Nous avons été saisis par la rigueur avec laquelle A. Lebovits-Quenehen cherche à éclairer ce qui peut paraître inaccessible. Son effort d’élucidation a un effet de mise au travail pour ceux qui l’écoutent et cherchent à s’y retrouver dans le labyrinthe des paradoxes. Ainsi, apprend-on que la mémoire en psychanalyse est « ordonnée autour d’un trou […] trou structurel qui en constitue […] le cœur et la condition de possibilité » [2]. Ce cœur est un affect, précise-t-elle, il « y fait trou en même temps qu’il lui donne son caractère vivant, pourvu que la mémoire s’y adosse. […] on ne saurait [donc] avoir de mémoire que de ce qui nous touche, que de ce qui a inscrit une trace profonde dans notre vie de sujet, et cela jusque dans notre corps » [3]. Et elle précise que c’est « là que se marque d’ailleurs la différence entre Histoire et mémoire » [4].

On touche alors à un paradoxe qui concerne la transmission. Si la mémoire est rendue vivante du fait d’être trouée par l’affect, elle est par ailleurs intransmissible, car l’affect est par nature hors discours. À l’inverse : « Déprise d’affects, une période peut devenir objet d’histoire » [5] et objet d’une transmission. Cette distinction si fine nous permet de saisir en quoi la dimension intransmissible de l’évènement est aussi ce qui « le maintient vivant ». Ainsi, toujours quelque chose rate à vouloir dire l’évènement, et c’est justement ce ratage qui le fait vivant, car il laisse penser qu’on en fera jamais le tour. A. Lebovits-Quenehen en a livré un bel exemple en évoquant la singularité du Mémorial de l’Holocauste à Berlin.
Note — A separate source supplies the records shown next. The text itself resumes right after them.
(* ===== verification/SchedDemo.v ===== *)
(** * An example: a machine with a few threads

    The theorems on threads and the scheduler, applied to concrete states. *)

From stdpp Require Import functions strings.
From S2P Require Import Prelude DList Pmm PmmThm Frames Vmm VmmThm PageMap Slab KHeap CString.
From S2P Require Import Sched SchedQueue SchedThm SchedLive SchedCreate SchedBalance SchedInit.

#[export] Instance demo_code : Code := {|
  thread_entry_trampoline_addr := 0xFFFFFFFF80001000;
  sched_reschedule_return := 0xFFFFFFFF80002000;
  thread_entry_trampoline_return := 0xFFFFFFFF80001008;
  idle_thread_func := 0xFFFFFFFF80003000 |}.

(** ** One processor *)

Definition demo_thread (tid : Z) (st : thread_state) (prev next : option Z) : thread :=
  Thread tid [] st (Some (tid * 0x10000)) DEFAULT_STACK_SIZE (tid * 0x10000 + 0x3000) 0 10 0
    0xFFFFFFFF next prev.

(** The thread at 100 runs, 200 and 300 wait and 400 is the idle thread. *)
Definition demo_sched (st st' : thread_state) : sched :=
  Sched {[100 := demo_thread 0 THREAD_RUNNING None None;
          200 := demo_thread 2 st None (Some 300);
          300 := demo_thread 3 st' (Some 200) None;
          400 := demo_thread 1 THREAD_READY None None]}
    [] 5 (RunQ (Some 100) (Some 400) (Some 200) (Some 300) 10) [] false 1 0 true 0 0 100
    (λ _, 0x8000) (λ _, 0).

Definition demo_queues (r : rqref) : list Z := match r with Boot => [200; 300] | Cpu _ => [] end.

(** A state with one queue. *)
Lemma single_rep s L :
  sc_percpu s = [] → queue_ok (sc_threads s) (sc_boot s) L →
  rep s (λ r, match r with Boot => L | Cpu _ => [] end) (erase s).
Proof.
  intros Hp Hq. split; [|done]. split.
  - intros [|i] q; simpl; [by intros [= <-]|]. by rewrite Hp, aget_nil.
  - intros [|i]; [done|done].
  - intros [|i] [|j] x; [done|..]; try (by intros ? ?%elem_of_nil); by intros ?%elem_of_nil.
Qed.

Lemma demo_rep st st' : rep (demo_sched st st') demo_queues (erase (demo_sched st st')).
Proof.
  apply single_rep; [done|]. split; [done|done| |].
  - apply (bool_decide_unpack _). by vm_compute.
  - repeat split.
Qed.

Lemma demo_running st st' : running demo_queues (erase (demo_sched st st')).
Proof.
  split.
  - by exists 1.
  - intros [|i] x; [|by intros ?%elem_of_nil]. simpl.
    intros [->|[->|?%elem_of_nil]%elem_of_cons]%elem_of_cons; [by eexists..|done].
  - exists (RunQ (Some 100) (Some 400) None None 10), 100, 400.
    split_and!; [done|done| |done|by eexists|by intros [] ?; [|apply not_elem_of_nil]].
    split; [by eexists|]. intros [|i]; [|apply not_elem_of_nil].
    apply (bool_decide_unpack _). by vm_compute.
Qed.


Lemma demo_busy :
  busy demo_queues (erase (demo_sched THREAD_READY THREAD_READY)) [200; 300] 100 TIME_SLICE_TICKS.
Proof.
  split; [done|done|apply demo_running|done|done|done|by eexists|]. intros x Hx.
  apply elem_of_cons in Hx as [->|Hx]; [by eexists|].
  apply elem_of_cons in Hx as [->|Hx]; [by eexists|]. by apply elem_of_nil in Hx.
Qed.

(** After twenty ticks the second thread that waits runs. *)
Lemma sched_round_robin_witness :
  wp (interrupts 20) (λ _ s', rq_current (sc_boot s') = Some 300) (demo_sched THREAD_READY THREAD_READY).
Proof.
  refine (sched_round_robin 1 _ _ _ _ _ _ 300 (demo_rep _ _) demo_busy _ eq_refl).
  unfold TIME_SLICE_TICKS. lia.
Defined.

(** Unblocking the first of two threads drops the second from the queue. *)
Lemma thread_unblock_drops_queue_witness :
  wp (thread_unblock (Some 200)) (λ _ s', ∃ q', get_rq (this_rq s') s' = Some q' ∧
    chain (sc_threads s') (rq_head q') [200] None ∧ 300 ∉ [200]) (demo_sched THREAD_BLOCKED THREAD_READY).
Proof.
  exact (thread_unblock_drops_queue _ _ _ _ [] 200 300 [] _ (demo_rep _ _) eq_refl eq_refl eq_refl eq_refl).
Defined.

(** The running thread blocks and is unblocked. *)
Lemma block_unblock_hangs_witness :
  wp (thread_block ;; thread_unblock (Some 100)) (λ _ s', ∃ q', get_rq (this_rq s') s' = Some q' ∧
    ∀ fuel now, wake_from fuel now (rq_head q') s' = None) (demo_sched THREAD_READY THREAD_READY).
Proof.
  exact (block_unblock_hangs _ _ _ _ 100 400 (demo_rep _ _) (demo_running _ _) eq_refl eq_refl eq_refl
    ltac:(done)).
Defined.

(** ** Switching *)

(** The thread at 100 is switched to that at 200 and back. *)
Lemma context_switch_roundtrip_witness :
  let s1 := demo_sched THREAD_READY THREAD_READY in
  ∃ s2 rsp, context_switch 100 0x23000 s1 = Some (tt, s2) ∧
    wp (context_switch 200 rsp) (λ _ s4,
      (∀ g, g ∈ [RBP; RBX; R12; R13; R14; R15; RFLAGS] → sc_regs s4 g = 0x8000) ∧
      sc_regs s4 RSP = 0x8008 ∧ sc_regs s4 RIP = 0) s2.
Proof.
  intros s1. destruct (context_switch_roundtrip 100 0x23000 (demo_thread 0 THREAD_RUNNING None None) s1)
    as (s2 & ta2 & Hrun & Hta & Hback); [done|by split|by split|].
  exists s2, (t_rsp ta2). split; [exact Hrun|].
  assert (s2 = run_state (context_switch 100 0x23000) s1) as -> by (unfold run_state; by rewrite Hrun).
  assert (t_rsp ta2 = 0x8000 - 56) as Hrsp.
  { assert (t_rsp <$> sc_threads (run_state (context_switch 100 0x23000) s1) !! 100 = Some (0x8000 - 56)) as Hd
      by by vm_compute. rewrite Hta in Hd. by injection Hd. }
  apply (Hback 200 ta2 (demo_thread 2 THREAD_READY None (Some 300)));
    [exact Hta|done|done|by vm_compute|split; by vm_compute|right; rewrite Hrsp; by vm_compute].
Defined.

(** A thread with its first stack from 0x10000 to 0x14000. *)
Definition demo_new (entry arg : Z) : sched :=
  let s := demo_sched THREAD_READY THREAD_READY in
  set_sc_machine (sc_regs s) (stack_words 0x14000 (initial_stack entry arg) (sc_words s)) s.

Lemma thread_first_run_witness :
  wp (context_switch 100 (0x14000 - 80)) (λ _ s1,
    sc_regs s1 RIP = thread_entry_trampoline_addr ∧
    wp thread_entry_trampoline (λ _ s2,
      sc_regs s2 RIP = 0x4000 ∧ sc_regs s2 RDI = 42 ∧ sc_regs s2 RFLAGS = RFLAGS_IF ∧
      sc_regs s2 RBP = 0x202 ∧ sc_regs s2 RSP = 0x14000 - 8 ∧
      sc_words s2 (0x14000 - 8) = thread_entry_trampoline_return) s1) (demo_new 0x4000 42).
Proof.
  refine (thread_first_run 0x4000 42 0x10000 100 _ (demo_new 0x4000 42) _ _ eq_refl _ _);
    [by split|intros i v Hi; by apply stack_words_at|by split|by left].
Defined.

(** ** Creating *)

Definition demo_unstarted : sched :=
  Sched ∅ [] 1 (RunQ None None None None 0) [] false 1 0 false 0 0 100 (λ _, 0x8000) (λ _, 0).

Definition demo_kern0 : kern (heap (vm mem_info)) := Kern demo_heap demo_unstarted.
Definition demo_kern : kern (heap (vm mem_info)) := run_state thread_init demo_kern0.

Lemma demo_kern_run : thread_init demo_kern0 = Some (tt, demo_kern).
Proof. unfold demo_kern. apply run_state_some. vm_cast_no_check (eq_refl true). Qed.

Lemma demo_unstarted_ok : unstarted demo_unstarted.
Proof.
  split; [done|done| |by split]. intros [|i] q; simpl; [by intros [= <-]|]. by rewrite aget_nil.
Qed.

(** A started kernel creates a thread. *)
Lemma thread_create_correct_witness :
  ∃ C H Q e q, kern_ok demo_kern C H Q e ∧ get_rq (this_rq e) e = Some q ∧
    wp (thread_create (Some (chars "worker")) (Some 0x4000) 42) (λ res k', match res with
      | Some x => ∃ tid base n, 1 ≤ tid ≤ 255 ∧ aget (sc_thread_table e) tid = Some None ∧
          H !! x = None ∧ H !! base = None ∧ x ≠ base ∧
          kern_ok k' C (<[base := (None, DEFAULT_STACK_SIZE)]> (<[x := (None, SIZEOF_THREAD)]> H))
            (<[this_rq e := Q (this_rq e) ++ [x]]> Q)
            (after_create (Some (chars "worker")) 0x4000 42 x tid base n e)
      | None => ∃ n, kern_ok k' C H Q (set_sc_table (sc_thread_table e) n e)
      end) demo_kern.
Proof.
  assert (kh_inv (kn_heap demo_kern0) ∅ ∅) as Hh by exact demo_holds.
  destruct (thread_init_correct demo_kern0 ∅ ∅ Hh demo_unstarted_ok _ _ demo_kern_run)
    as (H & Q & e & x & i & Hok & Hrun & _ & _ & _ & _ & Hslot).
  destruct (run_current _ _ Hrun) as (q & _ & _ & Hq & _).
  exists ∅, H, Q, e, q. refine (conj Hok (conj Hq _)).
  refine (thread_create_correct _ 0x4000 42 demo_kern ∅ H Q e q Hok Hq _).
  by rewrite Hslot.
Defined.

(** ** Two processors *)

(** Processor [cpu] executes; three threads wait for the second one. *)
Definition demo_smp (cpu : Z) : sched :=
  Sched {[100 := demo_thread 0 THREAD_RUNNING None None;
          200 := demo_thread 2 THREAD_READY None (Some 300);
          300 := demo_thread 3 THREAD_READY (Some 200) (Some 400);
          400 := demo_thread 4 THREAD_READY (Some 300) None]}
    [] 5 (RunQ None None None None 10)
    (Some (RunQ (Some 100) None None None 10) :: Some (RunQ None None (Some 200) (Some 400) 10) ::
     replicate 254 None) true 2 cpu true 0 0 100 (λ _, 0x8000) (λ _, 0).

Definition demo_smp_queues (r : rqref) : list Z :=
  match r with Cpu 1 => [200; 300; 400] | _ => [] end.

Lemma demo_smp_percpu cpu i q :
  get_rq (Cpu i) (demo_smp cpu) = Some q →
  i = 0 ∧ q = RunQ (Some 100) None None None 10 ∨
  i = 1 ∧ q = RunQ None None (Some 200) (Some 400) 10.
Proof.
  unfold get_rq, aget. case_decide; [|done]. cbn [sc_percpu demo_smp].
  destruct (Z.to_nat i) as [|[|n]] eqn:Hi.
  - intros [= <-]. left. split; [lia|done].
  - intros [= <-]. right. split; [lia|done].
  - change (mjoin (replicate 254 None !! n) = Some q → i = 0 ∧ q = RunQ (Some 100) None None None 10 ∨
      i = 1 ∧ q = RunQ None None (Some 200) (Some 400) 10).
    destruct (decide (n < 254)%nat) as [Hn|Hn].
    + by rewrite lookup_replicate_2.
    + rewrite lookup_ge_None_2; [done|]. rewrite length_replicate. lia.
Qed.

Lemma demo_smp_rep cpu : rep (demo_smp cpu) demo_smp_queues (erase (demo_smp cpu)).
Proof.
  split; [|done]. split.
  - intros [|i] q; [by intros [= <-]; repeat constructor|].
    intros [[-> ->]|[-> ->]]%demo_smp_percpu; [by repeat constructor|].
    split; [done|done| |by repeat split]. apply (bool_decide_unpack _). by vm_compute.
  - intros [|[|[p|p|]|p]]; try done.
  - intros [|[|[p|p|]|p]] [|[|[p'|p'|]|p']] x; simpl; try done; try (by intros ?%elem_of_nil);
      by intros ? ?%elem_of_nil.
Qed.

Lemma demo_smp_ok cpu : cpu = 0 ∨ cpu = 1 → smp_ok (demo_smp cpu).
Proof.
  intros Hc. split; [done|done| |by split|by vm_compute].
  by destruct Hc as [-> | ->]; eexists.
Qed.


Lemma sched_balance_load_one_way_witness :
  wp sched_balance_load (λ _ s', s' = demo_smp 1) (demo_smp 1).
Proof.
  exact (sched_balance_load_one_way _ _ _ (demo_smp_rep 1) (demo_smp_ok 1 (or_intror eq_refl)) eq_refl eq_refl).
Defined.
Ce lieu, marqué par l’absence, permet à la mémoire d’être suscitée. Ainsi, faut-il qu’une place soit laissée vacante pour que le souvenir puisse advenir et s’y loger.

En 1995, lors des soirées télévisées de commémorations de la fin de la seconde guerre mondiale, je découvrais, avec horreur et stupéfaction, le témoignage d’ingénieurs allemands expliquant l’invention des chambres à gaz et des fours crématoires. Lycéenne, les clés de lecture me manquaient, seul résonnait l’affect de dégout et d’incompréhension, avec une question laissée sans réponse : comment des hommes intelligents peuvent en arriver à inventer une machine pour tuer d’autres hommes ? Pendant longtemps, la célèbre formule de Willy Brandt « nie wieder », « plus jamais ça », est venue boucher la question en maintenant une position d’ignorance. Il faudra la rencontre avec un analyste pour réveiller le sujet endormi et découvrir les ressorts inconscients, seul antidote face à la haine. En 2020, la rencontre avec le formidable travail d’A. Lebovits-Quenehen a produit un affect de gaieté, particulièrement au moment où j’ai enfin saisi ce que le mot élucider veut dire.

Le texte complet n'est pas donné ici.